### Your instructions
Copy exactly the lines of the material below that run from the one containing "(fmul (ns_HealthScore sc)" through the one containing "let score := fadd score bwScore in". Copy no other lines.

### Raw data
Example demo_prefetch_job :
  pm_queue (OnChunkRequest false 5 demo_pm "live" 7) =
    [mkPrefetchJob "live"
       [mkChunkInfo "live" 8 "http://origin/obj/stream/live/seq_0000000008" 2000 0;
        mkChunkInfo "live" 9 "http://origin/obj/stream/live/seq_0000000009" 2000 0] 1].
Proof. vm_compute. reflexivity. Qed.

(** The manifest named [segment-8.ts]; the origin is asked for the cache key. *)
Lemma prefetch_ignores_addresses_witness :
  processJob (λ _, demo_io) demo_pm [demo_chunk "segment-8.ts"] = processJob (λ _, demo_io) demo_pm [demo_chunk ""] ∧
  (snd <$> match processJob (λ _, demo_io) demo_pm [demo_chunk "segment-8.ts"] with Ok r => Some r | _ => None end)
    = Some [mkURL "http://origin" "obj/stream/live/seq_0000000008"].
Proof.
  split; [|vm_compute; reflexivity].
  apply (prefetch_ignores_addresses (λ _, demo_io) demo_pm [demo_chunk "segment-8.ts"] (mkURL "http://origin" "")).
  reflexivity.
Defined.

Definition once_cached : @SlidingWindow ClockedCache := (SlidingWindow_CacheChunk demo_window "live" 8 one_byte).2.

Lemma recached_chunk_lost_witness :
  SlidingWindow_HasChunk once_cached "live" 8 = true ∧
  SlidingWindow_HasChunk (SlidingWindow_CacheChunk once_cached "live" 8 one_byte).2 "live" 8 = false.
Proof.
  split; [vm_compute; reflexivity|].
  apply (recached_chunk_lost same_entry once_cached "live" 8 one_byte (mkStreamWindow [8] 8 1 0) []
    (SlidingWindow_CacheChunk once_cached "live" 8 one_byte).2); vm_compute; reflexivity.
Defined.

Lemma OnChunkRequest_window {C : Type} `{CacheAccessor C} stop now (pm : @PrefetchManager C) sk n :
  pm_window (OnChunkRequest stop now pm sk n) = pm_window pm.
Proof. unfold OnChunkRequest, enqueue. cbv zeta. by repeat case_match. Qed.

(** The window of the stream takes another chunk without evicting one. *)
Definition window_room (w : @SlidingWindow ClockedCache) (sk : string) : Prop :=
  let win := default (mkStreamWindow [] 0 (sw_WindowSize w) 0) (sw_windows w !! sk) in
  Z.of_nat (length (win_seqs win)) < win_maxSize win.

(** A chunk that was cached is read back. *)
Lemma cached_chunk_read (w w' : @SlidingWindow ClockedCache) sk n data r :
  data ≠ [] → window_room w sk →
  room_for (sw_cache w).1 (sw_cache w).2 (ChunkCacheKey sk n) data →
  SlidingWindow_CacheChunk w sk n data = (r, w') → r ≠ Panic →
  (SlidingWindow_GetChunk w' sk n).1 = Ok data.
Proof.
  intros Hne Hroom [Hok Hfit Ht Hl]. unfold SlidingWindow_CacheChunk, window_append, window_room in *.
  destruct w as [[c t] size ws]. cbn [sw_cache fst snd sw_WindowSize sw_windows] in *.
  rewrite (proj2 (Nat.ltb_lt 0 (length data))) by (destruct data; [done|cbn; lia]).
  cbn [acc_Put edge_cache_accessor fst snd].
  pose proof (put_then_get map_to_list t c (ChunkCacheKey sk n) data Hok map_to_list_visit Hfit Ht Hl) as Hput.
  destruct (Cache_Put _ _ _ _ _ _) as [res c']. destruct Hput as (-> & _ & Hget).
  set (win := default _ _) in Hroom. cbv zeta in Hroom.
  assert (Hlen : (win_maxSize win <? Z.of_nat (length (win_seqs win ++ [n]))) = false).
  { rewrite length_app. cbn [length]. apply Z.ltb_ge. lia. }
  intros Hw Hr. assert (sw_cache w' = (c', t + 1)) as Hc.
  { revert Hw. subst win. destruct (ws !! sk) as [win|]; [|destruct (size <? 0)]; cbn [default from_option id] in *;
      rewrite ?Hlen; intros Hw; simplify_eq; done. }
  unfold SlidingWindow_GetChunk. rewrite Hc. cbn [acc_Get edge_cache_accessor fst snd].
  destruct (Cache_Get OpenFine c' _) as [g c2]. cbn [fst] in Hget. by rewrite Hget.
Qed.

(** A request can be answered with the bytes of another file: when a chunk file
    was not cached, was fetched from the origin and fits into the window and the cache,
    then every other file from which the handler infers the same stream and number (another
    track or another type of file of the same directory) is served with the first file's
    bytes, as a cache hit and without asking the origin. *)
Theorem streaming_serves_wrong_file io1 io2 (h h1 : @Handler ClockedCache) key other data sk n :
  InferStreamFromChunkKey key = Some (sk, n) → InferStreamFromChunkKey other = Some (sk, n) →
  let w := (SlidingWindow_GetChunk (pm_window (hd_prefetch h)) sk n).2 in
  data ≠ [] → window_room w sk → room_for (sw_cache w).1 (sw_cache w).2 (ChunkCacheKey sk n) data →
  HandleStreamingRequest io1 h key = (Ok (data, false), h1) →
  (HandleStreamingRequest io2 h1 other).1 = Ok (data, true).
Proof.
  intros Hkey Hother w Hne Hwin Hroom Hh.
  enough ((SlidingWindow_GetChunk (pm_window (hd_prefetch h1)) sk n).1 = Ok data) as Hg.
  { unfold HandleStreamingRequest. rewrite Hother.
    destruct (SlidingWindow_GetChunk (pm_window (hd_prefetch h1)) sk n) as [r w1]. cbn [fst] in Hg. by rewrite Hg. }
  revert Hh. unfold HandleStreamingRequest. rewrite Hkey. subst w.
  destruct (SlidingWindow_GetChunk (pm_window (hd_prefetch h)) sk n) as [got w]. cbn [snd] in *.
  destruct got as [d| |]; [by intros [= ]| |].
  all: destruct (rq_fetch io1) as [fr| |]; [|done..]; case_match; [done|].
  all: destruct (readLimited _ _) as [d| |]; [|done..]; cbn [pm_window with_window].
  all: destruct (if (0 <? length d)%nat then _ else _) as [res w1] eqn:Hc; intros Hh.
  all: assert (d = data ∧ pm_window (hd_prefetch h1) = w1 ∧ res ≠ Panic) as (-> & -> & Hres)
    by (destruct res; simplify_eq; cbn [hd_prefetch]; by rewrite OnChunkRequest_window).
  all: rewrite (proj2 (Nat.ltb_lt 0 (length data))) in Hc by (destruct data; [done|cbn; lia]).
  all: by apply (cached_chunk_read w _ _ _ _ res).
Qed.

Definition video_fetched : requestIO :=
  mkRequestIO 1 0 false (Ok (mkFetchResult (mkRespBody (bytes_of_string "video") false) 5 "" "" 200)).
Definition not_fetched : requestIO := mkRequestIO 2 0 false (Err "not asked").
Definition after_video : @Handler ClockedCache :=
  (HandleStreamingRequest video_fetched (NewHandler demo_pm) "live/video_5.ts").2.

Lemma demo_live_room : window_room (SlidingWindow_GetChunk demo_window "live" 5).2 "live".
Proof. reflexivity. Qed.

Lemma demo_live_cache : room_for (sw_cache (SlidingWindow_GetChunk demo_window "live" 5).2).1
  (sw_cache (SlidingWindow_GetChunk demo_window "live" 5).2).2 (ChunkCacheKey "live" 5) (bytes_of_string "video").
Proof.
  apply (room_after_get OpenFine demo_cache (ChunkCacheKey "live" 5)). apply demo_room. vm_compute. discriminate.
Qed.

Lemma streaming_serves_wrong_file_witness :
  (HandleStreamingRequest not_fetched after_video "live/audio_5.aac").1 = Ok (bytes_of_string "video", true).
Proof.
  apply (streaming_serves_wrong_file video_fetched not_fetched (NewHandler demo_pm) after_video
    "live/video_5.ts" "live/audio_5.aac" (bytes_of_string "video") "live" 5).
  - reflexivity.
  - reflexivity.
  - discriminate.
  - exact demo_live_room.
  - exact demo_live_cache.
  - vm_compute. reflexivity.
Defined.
...
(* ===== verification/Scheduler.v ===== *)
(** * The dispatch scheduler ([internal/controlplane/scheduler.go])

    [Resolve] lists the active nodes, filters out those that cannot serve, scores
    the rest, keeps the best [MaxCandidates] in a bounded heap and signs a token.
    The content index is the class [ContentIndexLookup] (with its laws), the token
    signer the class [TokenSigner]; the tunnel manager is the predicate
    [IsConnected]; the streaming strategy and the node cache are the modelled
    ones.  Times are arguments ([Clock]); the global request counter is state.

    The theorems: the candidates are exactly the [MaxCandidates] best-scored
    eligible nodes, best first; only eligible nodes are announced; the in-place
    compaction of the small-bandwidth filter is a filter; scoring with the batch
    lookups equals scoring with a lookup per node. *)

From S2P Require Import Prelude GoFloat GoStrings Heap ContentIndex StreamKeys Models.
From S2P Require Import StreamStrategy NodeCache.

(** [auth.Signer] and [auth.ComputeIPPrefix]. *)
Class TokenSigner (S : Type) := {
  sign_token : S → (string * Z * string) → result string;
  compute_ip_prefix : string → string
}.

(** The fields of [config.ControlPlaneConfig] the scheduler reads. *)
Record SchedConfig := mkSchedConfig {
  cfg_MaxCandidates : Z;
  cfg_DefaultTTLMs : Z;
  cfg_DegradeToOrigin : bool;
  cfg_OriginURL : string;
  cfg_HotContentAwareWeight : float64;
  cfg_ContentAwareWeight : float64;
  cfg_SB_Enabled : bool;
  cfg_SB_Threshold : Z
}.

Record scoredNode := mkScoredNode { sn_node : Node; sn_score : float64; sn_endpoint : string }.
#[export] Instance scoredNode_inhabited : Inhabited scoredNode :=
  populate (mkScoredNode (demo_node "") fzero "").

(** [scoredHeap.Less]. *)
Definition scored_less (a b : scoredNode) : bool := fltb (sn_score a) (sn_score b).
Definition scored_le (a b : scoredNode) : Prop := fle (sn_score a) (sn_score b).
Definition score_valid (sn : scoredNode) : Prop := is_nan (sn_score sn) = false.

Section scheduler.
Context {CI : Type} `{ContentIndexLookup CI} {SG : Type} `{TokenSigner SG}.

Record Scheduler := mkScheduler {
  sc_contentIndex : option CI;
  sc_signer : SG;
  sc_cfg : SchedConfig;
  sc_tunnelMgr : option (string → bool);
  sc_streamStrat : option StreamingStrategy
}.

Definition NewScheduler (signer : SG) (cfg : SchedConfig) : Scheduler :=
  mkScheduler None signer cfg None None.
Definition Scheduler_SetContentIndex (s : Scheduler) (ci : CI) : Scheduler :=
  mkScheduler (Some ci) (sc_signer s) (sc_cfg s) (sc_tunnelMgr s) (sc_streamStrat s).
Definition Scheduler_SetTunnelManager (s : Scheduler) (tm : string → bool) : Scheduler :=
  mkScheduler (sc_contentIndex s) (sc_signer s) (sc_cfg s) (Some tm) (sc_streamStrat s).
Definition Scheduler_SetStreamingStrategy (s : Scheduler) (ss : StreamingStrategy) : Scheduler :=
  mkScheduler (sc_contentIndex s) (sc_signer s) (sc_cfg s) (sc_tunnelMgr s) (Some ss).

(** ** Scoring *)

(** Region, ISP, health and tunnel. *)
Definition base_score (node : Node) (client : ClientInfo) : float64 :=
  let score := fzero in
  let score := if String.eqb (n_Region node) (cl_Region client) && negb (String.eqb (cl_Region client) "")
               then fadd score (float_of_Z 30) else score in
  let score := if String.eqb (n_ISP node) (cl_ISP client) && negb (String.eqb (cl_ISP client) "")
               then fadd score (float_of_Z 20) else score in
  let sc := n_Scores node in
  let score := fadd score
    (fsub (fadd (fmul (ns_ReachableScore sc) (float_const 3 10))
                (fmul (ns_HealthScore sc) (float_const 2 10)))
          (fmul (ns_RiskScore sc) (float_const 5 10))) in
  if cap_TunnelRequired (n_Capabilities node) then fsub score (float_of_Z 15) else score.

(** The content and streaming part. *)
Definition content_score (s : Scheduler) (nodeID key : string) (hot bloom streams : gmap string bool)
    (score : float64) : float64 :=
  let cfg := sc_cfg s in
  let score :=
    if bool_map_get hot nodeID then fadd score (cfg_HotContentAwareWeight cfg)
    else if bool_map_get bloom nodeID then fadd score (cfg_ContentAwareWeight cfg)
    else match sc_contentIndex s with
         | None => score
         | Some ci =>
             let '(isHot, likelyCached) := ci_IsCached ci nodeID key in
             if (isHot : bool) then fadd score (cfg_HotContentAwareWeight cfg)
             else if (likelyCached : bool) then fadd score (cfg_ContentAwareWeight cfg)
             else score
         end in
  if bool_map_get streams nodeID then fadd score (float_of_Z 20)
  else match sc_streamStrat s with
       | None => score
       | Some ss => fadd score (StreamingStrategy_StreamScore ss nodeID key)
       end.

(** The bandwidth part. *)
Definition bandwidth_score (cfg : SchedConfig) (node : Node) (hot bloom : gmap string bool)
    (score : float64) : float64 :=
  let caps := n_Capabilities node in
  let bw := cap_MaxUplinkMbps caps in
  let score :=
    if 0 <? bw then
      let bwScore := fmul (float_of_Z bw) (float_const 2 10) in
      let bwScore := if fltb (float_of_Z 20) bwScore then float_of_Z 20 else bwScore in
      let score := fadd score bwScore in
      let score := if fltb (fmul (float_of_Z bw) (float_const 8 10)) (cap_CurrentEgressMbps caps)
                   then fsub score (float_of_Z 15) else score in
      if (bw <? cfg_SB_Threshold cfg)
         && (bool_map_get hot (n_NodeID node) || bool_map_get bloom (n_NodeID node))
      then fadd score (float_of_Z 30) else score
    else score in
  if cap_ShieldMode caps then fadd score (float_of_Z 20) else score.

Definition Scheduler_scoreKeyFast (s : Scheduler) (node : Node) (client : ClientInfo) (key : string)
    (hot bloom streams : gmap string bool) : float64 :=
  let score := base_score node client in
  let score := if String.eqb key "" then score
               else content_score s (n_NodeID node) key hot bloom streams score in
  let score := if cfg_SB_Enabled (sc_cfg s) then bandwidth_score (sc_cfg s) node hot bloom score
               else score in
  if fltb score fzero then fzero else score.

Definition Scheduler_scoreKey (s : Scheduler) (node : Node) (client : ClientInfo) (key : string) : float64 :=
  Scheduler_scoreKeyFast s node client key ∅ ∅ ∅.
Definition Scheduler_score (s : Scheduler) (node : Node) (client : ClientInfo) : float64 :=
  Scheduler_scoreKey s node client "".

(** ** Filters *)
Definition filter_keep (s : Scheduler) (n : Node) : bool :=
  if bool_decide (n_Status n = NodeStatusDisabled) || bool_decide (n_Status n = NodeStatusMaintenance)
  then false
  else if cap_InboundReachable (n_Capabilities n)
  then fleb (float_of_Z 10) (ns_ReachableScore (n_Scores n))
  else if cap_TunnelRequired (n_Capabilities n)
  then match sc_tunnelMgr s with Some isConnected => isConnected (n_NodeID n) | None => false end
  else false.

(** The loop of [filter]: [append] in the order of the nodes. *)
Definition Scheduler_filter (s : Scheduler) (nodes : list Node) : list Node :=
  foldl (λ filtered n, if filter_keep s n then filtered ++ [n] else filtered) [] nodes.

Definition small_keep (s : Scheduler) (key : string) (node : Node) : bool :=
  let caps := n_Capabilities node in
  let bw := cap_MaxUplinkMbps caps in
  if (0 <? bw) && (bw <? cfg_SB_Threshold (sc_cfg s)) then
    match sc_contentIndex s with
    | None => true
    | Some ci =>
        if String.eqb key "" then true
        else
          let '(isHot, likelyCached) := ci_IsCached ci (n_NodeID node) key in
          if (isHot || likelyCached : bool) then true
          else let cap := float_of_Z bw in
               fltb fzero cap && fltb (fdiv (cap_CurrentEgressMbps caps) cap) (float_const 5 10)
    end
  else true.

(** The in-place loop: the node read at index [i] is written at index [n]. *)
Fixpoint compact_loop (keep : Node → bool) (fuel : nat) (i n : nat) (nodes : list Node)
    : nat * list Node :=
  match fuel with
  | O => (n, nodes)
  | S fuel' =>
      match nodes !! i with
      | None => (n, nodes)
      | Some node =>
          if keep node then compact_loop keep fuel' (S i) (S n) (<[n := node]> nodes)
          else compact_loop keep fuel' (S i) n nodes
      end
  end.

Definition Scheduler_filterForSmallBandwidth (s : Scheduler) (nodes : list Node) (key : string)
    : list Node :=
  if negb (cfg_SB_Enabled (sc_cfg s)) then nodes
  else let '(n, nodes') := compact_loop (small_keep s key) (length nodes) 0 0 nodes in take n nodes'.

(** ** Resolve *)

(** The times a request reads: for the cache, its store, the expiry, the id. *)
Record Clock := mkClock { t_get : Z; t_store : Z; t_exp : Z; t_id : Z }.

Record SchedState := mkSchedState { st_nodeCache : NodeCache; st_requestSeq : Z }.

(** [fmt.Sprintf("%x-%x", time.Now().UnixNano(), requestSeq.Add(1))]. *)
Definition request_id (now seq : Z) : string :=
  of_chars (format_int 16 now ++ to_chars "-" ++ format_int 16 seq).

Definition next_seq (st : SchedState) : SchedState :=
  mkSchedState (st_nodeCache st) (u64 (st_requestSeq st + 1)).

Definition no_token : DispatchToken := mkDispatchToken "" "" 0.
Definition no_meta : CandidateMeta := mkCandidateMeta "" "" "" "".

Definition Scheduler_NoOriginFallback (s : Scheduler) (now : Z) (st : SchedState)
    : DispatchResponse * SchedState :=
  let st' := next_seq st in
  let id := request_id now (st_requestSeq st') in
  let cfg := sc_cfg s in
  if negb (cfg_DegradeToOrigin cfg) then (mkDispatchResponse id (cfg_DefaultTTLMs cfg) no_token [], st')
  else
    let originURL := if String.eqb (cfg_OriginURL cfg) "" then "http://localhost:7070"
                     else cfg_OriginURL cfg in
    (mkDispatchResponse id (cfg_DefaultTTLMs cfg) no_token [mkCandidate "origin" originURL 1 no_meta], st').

### Solution to the exercise
                (fmul (ns_HealthScore sc) (float_const 2 10)))
          (fmul (ns_RiskScore sc) (float_const 5 10))) in
  if cap_TunnelRequired (n_Capabilities node) then fsub score (float_of_Z 15) else score.

(** The content and streaming part. *)
Definition content_score (s : Scheduler) (nodeID key : string) (hot bloom streams : gmap string bool)
    (score : float64) : float64 :=
  let cfg := sc_cfg s in
  let score :=
    if bool_map_get hot nodeID then fadd score (cfg_HotContentAwareWeight cfg)
    else if bool_map_get bloom nodeID then fadd score (cfg_ContentAwareWeight cfg)
    else match sc_contentIndex s with
         | None => score
         | Some ci =>
             let '(isHot, likelyCached) := ci_IsCached ci nodeID key in
             if (isHot : bool) then fadd score (cfg_HotContentAwareWeight cfg)
             else if (likelyCached : bool) then fadd score (cfg_ContentAwareWeight cfg)
             else score
         end in
  if bool_map_get streams nodeID then fadd score (float_of_Z 20)
  else match sc_streamStrat s with
       | None => score
       | Some ss => fadd score (StreamingStrategy_StreamScore ss nodeID key)
       end.

(** The bandwidth part. *)
Definition bandwidth_score (cfg : SchedConfig) (node : Node) (hot bloom : gmap string bool)
    (score : float64) : float64 :=
  let caps := n_Capabilities node in
  let bw := cap_MaxUplinkMbps caps in
  let score :=
    if 0 <? bw then
      let bwScore := fmul (float_of_Z bw) (float_const 2 10) in
      let bwScore := if fltb (float_of_Z 20) bwScore then float_of_Z 20 else bwScore in
      let score := fadd score bwScore in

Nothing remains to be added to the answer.